8 Best Practices for Monitoring Call Center Performance in 2025


Most modern call centers track performance using key metrics focused on efficiency, like average handle time (AHT), first call resolution (FCR), call volume, and abandoned call rate.
Many take it a step further by including voice of the customer (VoC) metrics such as customer satisfaction (CSAT), net promoter score (NPS), and post-call surveys. These give teams a clearer view of how customers feel about their experience instead of just how quickly issues are resolved.

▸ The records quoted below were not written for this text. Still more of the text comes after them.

(** X29.  [ForceCleanup] stops only when enough is freed or nothing eligible is
    left: with sizes that add up below 2^64, either the sizes of the
    unregistered textures reach the target in bytes, or no tracked texture
    remains that is neither a render target nor used within the last ten
    frames.  The estimate goes down by what was unregistered. *)
Theorem force_cleanup_frees_target_or_exhausts
    (target_free_mb : Z) (g : TextureGarbageCollector) :
  unique_keys (tracked_textures_ g) ->
  Forall (fun e => 0 <= size_bytes (snd e)) (tracked_textures_ g) ->
  tracked_bytes (tracked_textures_ g) < 2 ^ 64 ->
  is_u64 (current_vram_usage_ g) ->
  let g' := ForceCleanup target_free_mb g in
  let removed := tracked_bytes (tracked_textures_ g)
                 - tracked_bytes (tracked_textures_ g') in
  current_vram_usage_ g' = u64 (current_vram_usage_ g - removed)
  /\ (u64 (target_free_mb * 1024 * 1024) <= removed
      \/ forall id info, find id (tracked_textures_ g') = Some info ->
           force_eligible g info = false).
Proof.
  intros U S W B g' removed. unfold removed, g', ForceCleanup.
  destruct (sorted_candidates g U) as [N M].
  assert (T : forall id,
            In id (map fst (sort (fun a b : ImageId * Z => snd b <? snd a)
                              (force_candidates g))) ->
            In id (map fst (tracked_textures_ g))).
  { intros id I. apply M in I. destruct I as (info & F & _).
    now apply (find_in_keys id info). }
  destruct (force_loop_effect _ 0 (u64 (target_free_mb * 1024 * 1024)) g U N T)
    as (_ & _ & _ & _ & _ & Old & Done).
  destruct (force_loop_bytes
              (sort (fun a b : ImageId * Z => snd b <? snd a) (force_candidates g))
              0 (u64 (target_free_mb * 1024 * 1024)) g S (Z.le_refl 0))
    as [A1 A2]; [lia|].
  split.
  { rewrite <- A2. unfold u64. symmetry. apply Z.mod_small.
    apply force_loop_usage_range. exact B. }
  destruct Done as [D|D].
  - left. rewrite A1 in D. lia.
  - right. intros id info F.
    destruct (force_eligible g info) eqn:El; [|reflexivity].
    assert (I : In id (map fst (sort (fun a b : ImageId * Z => snd b <? snd a)
                                  (force_candidates g)))).
    { apply M. exists info. split; [now apply Old|exact El]. }
    apply D in I. congruence.
Qed.

(** X29, on an instance. *)
Lemma force_cleanup_frees_target_or_exhausts_witness :
  let g := mixed_textures in
  unique_keys (tracked_textures_ g)
  /\ Forall (fun e => 0 <= size_bytes (snd e)) (tracked_textures_ g)
  /\ tracked_bytes (tracked_textures_ g) < 2 ^ 64
  /\ is_u64 (current_vram_usage_ g)
  /\ (let g' := ForceCleanup 3 g in
      let removed := tracked_bytes (tracked_textures_ g)
                     - tracked_bytes (tracked_textures_ g') in
      current_vram_usage_ g' = u64 (current_vram_usage_ g - removed)
      /\ (u64 (3 * 1024 * 1024) <= removed
          \/ forall id info, find id (tracked_textures_ g') = Some info ->
               force_eligible g info = false)).
Proof.
  intros g.
  assert (U : unique_keys (tracked_textures_ g)).
  { unfold unique_keys. change (map fst (tracked_textures_ g)) with [3; 2; 1].
    repeat constructor; simpl; intuition discriminate. }
  assert (S : Forall (fun e => 0 <= size_bytes (snd e)) (tracked_textures_ g))
    by (repeat constructor; vm_compute; discriminate).
  assert (W : tracked_bytes (tracked_textures_ g) < 2 ^ 64) by reflexivity.
  assert (B : is_u64 (current_vram_usage_ g))
    by (vm_compute; split; [discriminate|reflexivity]).
  split; [exact U|]. split; [exact S|]. split; [exact W|]. split; [exact B|].
  exact (force_cleanup_frees_target_or_exhausts 3 g U S W B).
Defined.

(** *** Oldest first *)

Lemma StronglySorted_across {A : Type} (R : A -> A -> Prop) l1 : forall l2 x y,
  StronglySorted R (l1 ++ l2) -> In x l1 -> In y l2 -> R x y.
Proof.
  induction l1 as [|a l1 IH]; intros l2 x y S Ix Iy; [contradiction|].
  cbn [app] in S. inversion S as [|? ? S' F]; subst.
  destruct Ix as [<-|Ix].
  - apply (proj1 (Forall_forall _ _) F). apply in_or_app. now right.
  - now apply (IH l2).
Qed.

Lemma force_loop_prefix cands : forall freed target g,
  unique_keys (tracked_textures_ g) ->
  NoDup (map fst cands) ->
  (forall id, In id (map fst cands) -> In id (map fst (tracked_textures_ g))) ->
  exists done rest,
    cands = done ++ rest
    /\ (forall id, In id (map fst done) ->
          find id (tracked_textures_ (snd (force_loop cands freed target g))) = None)
    /\ (forall id, ~ In id (map fst done) ->
          find id (tracked_textures_ (snd (force_loop cands freed target g)))
            = find id (tracked_textures_ g)).
Proof.
  induction cands as [|[k fu] rest IH]; intros freed target g U N T.
  - exists [], []. cbn. repeat split; tauto.
  - cbn [force_loop].
    destruct (Z.leb_spec target freed) as [L|L].
    + exists [], ((k, fu) :: rest). cbn. repeat split; tauto.
    + destruct (in_keys_find k _ (T k (or_introl eq_refl))) as [info F].
      rewrite F. cbn [map fst] in N. inversion N as [|? ? Nk Nr]; subst.
      assert (E : UnregisterTexture k g
                  = with_tracked (u64 (current_vram_usage_ g - size_bytes info))
                      (erase k (tracked_textures_ g)) g)
        by (unfold UnregisterTexture; now rewrite F).
      rewrite E.
      set (g1 := with_tracked (u64 (current_vram_usage_ g - size_bytes info))
                   (erase k (tracked_textures_ g)) g).
      assert (U1 : unique_keys (tracked_textures_ g1))
        by (apply unique_keys_erase; exact U).
      assert (T1 : forall id, In id (map fst rest) ->
                     In id (map fst (tracked_textures_ g1))).
      { intros id I. apply keys_erase_other.
        - intros ->. contradiction.
        - apply T. now right. }
      destruct (IH (u64 (freed + size_bytes info)) target g1 U1 Nr T1)
        as (done & rest' & E' & Gone & Kept).
      exists ((k, fu) :: done), rest'. split; [cbn; now rewrite E'|]. split.
      * cbn [map fst]. intros id [<-|I]; [|now apply Gone].
        destruct (in_dec Z.eq_dec k (map fst done)) as [I|NI]; [now apply Gone|].
        rewrite (Kept _ NI). now apply find_erase_same.
      * cbn [map fst]. intros id NI. rewrite Kept by (intros I; apply NI; now right).
        apply find_erase_other. intros ->. apply NI. now left.
Qed.

Lemma candidate_age g id fu :
  unique_keys (tracked_textures_ g) ->
  In (id, fu) (force_candidates g) ->
  exists info, find id (tracked_textures_ g) = Some info
               /\ fu = frames_unused_of g info.
Proof.
  intros U I. unfold force_candidates in I. apply in_map_iff in I.
  destruct I as ([k info] & E & I). cbn [fst snd] in E. injection E as -> <-.
  apply filter_In in I. destruct I as [I _].
  exists info. split; [now apply in_find_some|reflexivity].
Qed.

(** X30.  [ForceCleanup] takes the oldest first: when it unregisters a texture, it
    has also unregistered every eligible texture (no render target, unused
    for more than ten frames) that had been unused for strictly longer,
    however the sort orders textures of equal age. *)
Theorem force_cleanup_takes_older_textures_first
    (target_free_mb : Z) (g : TextureGarbageCollector)
    (older younger : ImageId) (info_older info_younger : TextureInfo) :
  unique_keys (tracked_textures_ g) ->
  find older (tracked_textures_ g) = Some info_older ->
  find younger (tracked_textures_ g) = Some info_younger ->
  force_eligible g info_older = true ->
  frames_unused_of g info_younger < frames_unused_of g info_older ->
  find younger (tracked_textures_ (ForceCleanup target_free_mb g)) = None ->
  find older (tracked_textures_ (ForceCleanup target_free_mb g)) = None.
Proof.
  intros U Fo Fy El Age Gy. unfold ForceCleanup in *.
  set (before := fun a b : ImageId * Z => snd b <? snd a) in *.
  destruct (sorted_candidates g U) as [N M]. fold before in N, M.
  assert (T : forall id, In id (map fst (sort before (force_candidates g))) ->
                In id (map fst (tracked_textures_ g))).
  { intros id I. apply M in I. destruct I as (info & F & _).
    now apply (find_in_keys id info). }
  destruct (force_loop_prefix _ 0 (u64 (target_free_mb * 1024 * 1024)) g U N T)
    as (done & rest & E & Gone & Kept).
  destruct (in_dec Z.eq_dec older (map fst done)) as [Io|No]; [now apply Gone|].
  exfalso.
  assert (Iy : In younger (map fst done)).
  { destruct (in_dec Z.eq_dec younger (map fst done)) as [I|NI]; [exact I|].
    rewrite (Kept _ NI) in Gy. congruence. }
  assert (Io : In older (map fst (sort before (force_candidates g))))
    by (apply M; exists info_older; split; assumption).
  rewrite E, map_app in Io. apply in_app_or in Io.
  destruct Io as [Io|Io]; [contradiction|].
  apply in_map_iff in Iy. destruct Iy as ([y fy] & Ey & Iy). cbn [fst] in Ey. subst y.
  apply in_map_iff in Io. destruct Io as ([o fo] & Eo & Io). cbn [fst] in Eo. subst o.
  assert (S : StronglySorted (fun a b => before b a = false)
                (sort before (force_candidates g))).
  { apply sort_sorted.
    - intros a b. unfold before. rewrite Z.ltb_lt, Z.ltb_ge. lia.
    - intros a b c. unfold before. rewrite !Z.ltb_ge. lia. }
  rewrite E in S.
  pose proof (StronglySorted_across _ _ _ _ _ S Iy Io) as R.
  unfold before in R. cbn [snd] in R. apply Z.ltb_ge in R.
  assert (Cy : In (younger, fy) (force_candidates g)).
  { apply (Permutation_in _ (sort_perm before _)). rewrite E.
    apply in_or_app. now left. }
  assert (Co : In (older, fo) (force_candidates g)).
  { apply (Permutation_in _ (sort_perm before _)). rewrite E.
    apply in_or_app. now right. }
  destruct (candidate_age g _ _ U Cy) as (iy & Fy' & ->).
  destruct (candidate_age g _ _ U Co) as (io & Fo' & ->).
  rewrite Fy in Fy'. rewrite Fo in Fo'. injection Fy' as <-. injection Fo' as <-.
  lia.
Qed.

(** X30, on an instance. *)
Lemma force_cleanup_takes_older_textures_first_witness :
  let g := MarkTextureUsed 2 (Nat.iter 150 TickFrame
             (RegisterTexture 2 (2 * MiB) false
                (RegisterTexture 1 (4 * MiB) false (construct default_config)))) in
  let g := Nat.iter 50 TickFrame g in
  let i1 := {| size_bytes := 4 * MiB; last_used_frame := 0;
               is_render_target := false; usage_count := 1 |} in
  let i2 := {| size_bytes := 2 * MiB; last_used_frame := 150;
               is_render_target := false; usage_count := 2 |} in
  unique_keys (tracked_textures_ g)
  /\ find 1 (tracked_textures_ g) = Some i1
  /\ find 2 (tracked_textures_ g) = Some i2
  /\ force_eligible g i1 = true
  /\ frames_unused_of g i2 < frames_unused_of g i1
  /\ find 2 (tracked_textures_ (ForceCleanup 5 g)) = None
  /\ find 1 (tracked_textures_ (ForceCleanup 5 g)) = None.
Proof.
  intros g0 g i1 i2.
  assert (U : unique_keys (tracked_textures_ g)).
  { unfold unique_keys. change (map fst (tracked_textures_ g)) with [2; 1].
    repeat constructor; simpl; intuition discriminate. }
  assert (F1 : find 1 (tracked_textures_ g) = Some i1) by reflexivity.
  assert (F2 : find 2 (tracked_textures_ g) = Some i2) by reflexivity.
  assert (El : force_eligible g i1 = true) by reflexivity.
  assert (Age : frames_unused_of g i2 < frames_unused_of g i1) by reflexivity.
  assert (G2 : find 2 (tracked_textures_ (ForceCleanup 5 g)) = None) by reflexivity.
  split; [exact U|]. split; [exact F1|]. split; [exact F2|]. split; [exact El|].
  split; [exact Age|]. split; [exact G2|].
  exact (force_cleanup_takes_older_textures_first 5 g 1 2 i1 i2 U F1 F2 El Age G2).
Defined.

(** *** Pressure and the age test *)

(** X27.  Memory pressure never protects a texture: with thresholds between 1 and
    2^31 and the aggressive threshold not above the normal one, a record
    that passes [ShouldPurgeTexture] at some age while the pressure predicate
    is false passes it at the same age once the predicate is true. *)
Theorem pressure_never_protects_a_texture
    (g g' : TextureGarbageCollector) (info : TextureInfo) (age : Z) :
  config_ g' = config_ g ->
  IsMemoryPressureHigh g = false ->
  IsMemoryPressureHigh g' = true ->
  0 < aggressive_threshold (config_ g) <= unused_frame_threshold (config_ g) ->
  unused_frame_threshold (config_ g) < 2 ^ 31 ->
  ShouldPurgeTexture g info age = true ->
  ShouldPurgeTexture g' info age = true.
Proof.
  intros C P P' T B. unfold ShouldPurgeTexture, GetEffectiveThreshold.
  rewrite P, P', C, andb_false_r, andb_true_r.
  set (t := unused_frame_threshold (config_ g)) in *.
  set (a := aggressive_threshold (config_ g)) in *.
  assert (Et2 : u32 (t * 2) = t * 2) by (apply VRAMScenario.u32_small; lia).
  assert (Ea2 : u32 (a * 2) = a * 2) by (apply VRAMScenario.u32_small; lia).
  assert (Et3 : u32 (t + 30) = t + 30) by (apply VRAMScenario.u32_small; lia).
  assert (Ea3 : u32 (a + 30) = a + 30) by (apply VRAMScenario.u32_small; lia).
  assert (Ha : a / 2 < a) by (apply Z.div_lt; lia).
  assert (Ht : t / 2 < t) by (apply Z.div_lt; lia).
  destruct (Z.ltb_spec age t); [discriminate|].
  destruct (aggressive_mode (config_ g)).
  - destruct (Z.ltb_spec age a); [lia|].
    rewrite Et2, Ea2, Et3, Ea3.
    destruct (is_render_target info); [rewrite !Z.ltb_lt; lia|].
    destruct (100 <? usage_count info); [rewrite !Z.ltb_lt; lia|].
    intros _. apply Z.ltb_lt. lia.
  - destruct (Z.ltb_spec age t); [lia|].
    destruct (is_render_target info); [auto|].
    destruct (100 <? usage_count info); [auto|].
    intros _. apply Z.ltb_lt. lia.
Qed.
Definition createPerson : M unit :=
  let! r := get_req in
  let! name := destructure_name (body r) in
  if JS.truthy name then
    res_status 201 >>
    res_json (JS.VObj [("success", JS.VBool true); ("person", name)])
  else
    res_status 400 >>
    res_json (JS.VObj [("success", JS.VBool false);
                       ("msg", JS.VStr "Please provide user name")]).

Definition createPersonPostman : M unit :=
  let! r := get_req in
  let! people := get_people in
  let! name := destructure_name (body r) in
  if JS.truthy name then
    res_status 201 >>
    res_json
      (JS.VObj
         [("success", JS.VBool true);
          ("data",
           JS.VArr (map person_json people
                    ++ [JS.VObj [("name", name);
                                 ("id", JS.VNum (JS.of_Z (Z.of_nat (length people) + 1)))]]))])
  else
    res_status 400 >>
    res_json (JS.VObj [("success", JS.VBool false);
                       ("data", JS.VStr "Please provide a valid name")]).

(** [person.id === Number(personId)] *)
Definition has_id (personId : option string) (p : person) : bool :=
  JS.strict_eq (person_id p) (JS.Number_opt personId).

Definition updatePerson : M unit :=
  let! r := get_req in
  let! people := get_people in
  let personId := params r !! "personId" in
  let name := optional_name (body r) in
  let doesPersonExist := List.find (has_id personId) people in
  if negb (param_truthy personId) || negb (JS.truthy name) then
    res_status 400 >>
    res_json (JS.VObj [("success", JS.VBool false);
                       ("msg", JS.VStr "Please provide the id of the resource to be updated && their new name")])
  else
    match doesPersonExist with
    | None =>
        res_status 404 >>
        res_json (JS.VObj [("success", JS.VBool false);
                           ("msg", JS.VStr ("No resource with the Id "
                                            +:+ param_text personId +:+ " found"))])
    | Some _ =>
        let updatedPeopleList :=
          map (fun person =>
                 if has_id personId person
                 then JS.VObj [("id", JS.VNum (person_id person)); ("name", name)]
                 else person_json person)
              people in
        res_status 200 >>
        res_json (JS.VObj [("success", JS.VBool true);
                           ("data", JS.VArr updatedPeopleList)])
    end.

Definition deletePerson : M unit :=
  let! r := get_req in
  let! people := get_people in
  let personId := params r !! "personId" in
  let doesPersonExist := List.find (has_id personId) people in
  if negb (param_truthy personId) then
    res_status 400 >>
    res_json (JS.VObj [("success", JS.VBool false);
                       ("msg", JS.VStr "Please provide the id of the resource to be deleted")])
  else
    match doesPersonExist with
    | None =>
        res_status 404 >>
        res_json (JS.VObj [("success", JS.VBool false);
                           ("msg", JS.VStr ("No resource with the Id "
                                            +:+ param_text personId +:+ " found"))])
    | Some _ =>
        let updatedPeopleList :=
          List.filter (fun person => negb (has_id personId person)) people in
        res_status 200 >>
        res_json (JS.VObj [("success", JS.VBool true);
                           ("data", JS.VArr (map person_json updatedPeopleList))])
    end.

However, the most advanced contact centers now use AI-powered tools to analyze every single customer-agent interaction, including parsing conversations in real time. This unlocks a level of understanding on what customers are saying, feeling, and why that was previously difficult or impossible to obtain through legacy tools.
They can detect emotions, tone shifts, and reasons for the call — spotting frustration, satisfaction, or signs that a customer might leave. This allows agents and supervisors to respond faster and more effectively.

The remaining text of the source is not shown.